Free Fall (Hidden Journal Pt.2)

Note This is 2nd part of 10 private posts which I have decided to make public over the coming weeks in the hope someone, somewhere may find help and comfort from them. I’m not a medical practitioner, always seek professional advice before doing anything that will impact your health or mental wellbeing.



Post was written -January 5, 2018

So sadly the doctors appointment went as planned. I was given a CD to help with my stress levels and was told that I was going to be referred once again to a psychiatrist, but as usual the waiting list is very long. So who knows when I will see said psychiatrist. 

Once again I failed to make it clear just how lost I am.
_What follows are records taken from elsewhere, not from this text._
(* ===== verification/GoUtf8.v ===== *)
(** * UTF-8 (unicode/utf8): runes of a byte string, their count and validity *)

From S2P Require Import Prelude GoStrings.

Definition continuation (c : ascii) : bool := in_range 128 191 c.

(** The first rune of a byte list: whether it is valid, and its width; an
    invalid byte is a rune of width 1. *)
Definition rune_next (l : list ascii) : bool * nat :=
  match l with
  | [] => (true, 0%nat)
  | c :: l =>
      if code c <? 128 then (true, 1%nat)
      else if in_range 194 223 c then
        match l with
        | c1 :: _ => if continuation c1 then (true, 2%nat) else (false, 1%nat)
        | _ => (false, 1%nat)
        end
      else if in_range 224 239 c then
        match l with
        | c1 :: c2 :: _ =>
            if in_range (if code c =? 224 then 160 else 128) (if code c =? 237 then 159 else 191) c1
               && continuation c2
            then (true, 3%nat) else (false, 1%nat)
        | _ => (false, 1%nat)
        end
      else if in_range 240 244 c then
        match l with
        | c1 :: c2 :: c3 :: _ =>
            if in_range (if code c =? 240 then 144 else 128) (if code c =? 244 then 143 else 191) c1
               && continuation c2 && continuation c3
            then (true, 4%nat) else (false, 1%nat)
        | _ => (false, 1%nat)
        end
      else (false, 1%nat)
  end.

(** The runes of a string in order; one turn per byte is enough. *)
Fixpoint runes_fuel (fuel : nat) (l : list ascii) : list (bool * list ascii) :=
  match fuel, l with
  | S fuel, _ :: _ =>
      let '(ok, w) := rune_next l in (ok, take w l) :: runes_fuel fuel (drop w l)
  | _, _ => []
  end.

Definition runes (s : string) : list (bool * list ascii) :=
  let l := bytes s in runes_fuel (length l) l.

Definition RuneCountInString (s : string) : Z := Z.of_nat (length (runes s)).
Definition ValidString (s : string) : bool := forallb fst (runes s).

(** The code point of a rune; an invalid byte is U+FFFD. *)
Definition rune_value (r : bool * list ascii) : Z :=
  match r with
  | (true, [a]) => code a
  | (true, [a; b]) => (code a - 192) * 64 + (code b - 128)
  | (true, [a; b; c]) => ((code a - 224) * 64 + (code b - 128)) * 64 + (code c - 128)
  | (true, [a; b; c; d]) =>
      (((code a - 240) * 64 + (code b - 128)) * 64 + (code c - 128)) * 64 + (code d - 128)
  | _ => 65533
  end.

(** strings.IndexFunc(s, p) >= 0 *)
Definition ContainsRune (p : Z -> bool) (s : string) : bool := existsb (fun r => p (rune_value r)) (runes s).

(** unicode.IsControl and unicode.IsSpace. *)
Definition IsControl (r : Z) : bool := (r <=? 31) || ((127 <=? r) && (r <=? 159)).

Definition IsSpace (r : Z) : bool :=
  ((9 <=? r) && (r <=? 13))
  || existsb (Z.eqb r) [32; 133; 160; 5760; 8232; 8233; 8239; 8287; 12288]
  || ((8192 <=? r) && (r <=? 8202)).

(** ** Lemmas *)

Lemma rune_next_width c l : (1 <= snd (rune_next (c :: l)) <= length (c :: l))%nat.
Proof. unfold rune_next. repeat case_match; simpl; lia. Qed.

Lemma join_cons {A} (l : list A) ls : mjoin (l :: ls) = l ++ mjoin ls.
Proof. done. Qed.

(** The runes split the bytes. *)
Lemma runes_concat s : mjoin (snd <$> runes s) = bytes s.
Proof.
  unfold runes. generalize (bytes s) as l. intros l.
  assert (H : forall fuel l, (length l <= fuel)%nat -> mjoin (snd <$> runes_fuel fuel l) = l); [|by apply H].
  clear l. induction fuel as [|fuel IH]; intros [|c l] Hl; simpl in Hl; try done; [lia|].
  cbn [runes_fuel]. pose proof (rune_next_width c l) as Hw. destruct (rune_next (c :: l)) as [ok w].
  cbn [snd] in Hw. rewrite fmap_cons, join_cons. cbn [snd]. rewrite IH; [apply take_drop|].
  rewrite length_drop. simpl in *. lia.
Qed.

Lemma runes_nonempty s ok r : (ok, r) ∈ runes s -> (1 <= length r)%nat.
Proof.
  unfold runes. generalize (length (bytes s)) as fuel. generalize (bytes s) as l. intros l fuel.
  revert l. induction fuel as [|fuel IH]; intros [|c l]; cbn [runes_fuel]; try by intros ?%elem_of_nil.
  pose proof (rune_next_width c l) as Hw. destruct (rune_next (c :: l)) as [ok' w].
  intros [Heq|Hin]%elem_of_cons; [|by eapply IH]. injection Heq as -> ->.
  rewrite length_take. simpl in *. lia.
Qed.

(** A string has at most as many runes as bytes. *)
Lemma RuneCountInString_le s : 0 <= RuneCountInString s <= len s.
Proof.
  unfold RuneCountInString, len. split; [lia|].
  assert (E : String.length s = length (bytes s)).
  { unfold bytes. induction s; simpl; [done|]. by f_equal. }
  rewrite E, <-runes_concat. pose proof (runes_nonempty s) as Hne.
  induction (runes s) as [|[ok r] l IH]; [simpl; lia|].
  rewrite fmap_cons, join_cons, length_app. cbn [snd length].
  pose proof (Hne ok r (list_elem_of_here _ _)).
  assert (Z.of_nat (length l) <= Z.of_nat (length (mjoin (snd <$> l)))); [|lia].
  apply IH. intros ok' r' Hin. apply (Hne ok'). by right.
Qed.

(** ASCII text is its own runes. *)
Lemma runes_ascii s :
  forallb (fun c => code c <? 128) (bytes s) = true -> runes s = (fun c => (true, [c])) <$> bytes s.
Proof.
  unfold runes. generalize (bytes s). intros l. induction l as [|c l IH]; [done|].
  cbn [forallb]. intros [Hc Hl]%andb_true_iff. specialize (IH Hl). cbn zeta in *.
  cbn [length runes_fuel rune_next]. rewrite Hc. cbn [take drop].
  rewrite drop_0. by rewrite IH.
Qed.

Lemma ValidString_ascii s : forallb (fun c => code c <? 128) (bytes s) = true -> ValidString s = true.
Proof. intros H. unfold ValidString. rewrite runes_ascii by done. clear H. by induction (bytes s). Qed.

Lemma ContainsRune_ascii p s :
  forallb (fun c => code c <? 128) (bytes s) = true -> ContainsRune p s = existsb (fun c => p (code c)) (bytes s).
Proof.
  intros H. unfold ContainsRune. rewrite runes_ascii by done. clear H. induction (bytes s) as [|c l IH]; [done|].
  csimpl. by rewrite IH.
Qed.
I am not sure how a stress CD will help someone thinking about constructing and using a gallows,  other than maybe as the rope tightens on my neck I will be very chilled. Of course I’m being facetious. If I had displayed more classic signs (whatever they may be) of potentially suicidal tendencies, I would have been given direct intervention. Maybe it’s just a fact that while I feel truly lost and that my life is worthless, I hate myself and everyday is just filled with despair, that’s just ‘normal’ or at least not sufficiently scary to justify me being restrain for my own safety.

The fact is I cried for help and all I got was a bloody CD!!! lol. Of course I am not going to listen to it as I know all about how to be at peace, meditation and self enquiry which this website should, after all these years,  testify to.

I don’t want a bloody psychiatrist, I need a software upgrade. I think psychiatrists are great for people that don’t know how to strip away at the layers of their life. I do. I splay all my life before me regularly. I know my weakness, I know my fears, I know what’s wrong with me. I am just not strong enough to act on it so the free-fall continues.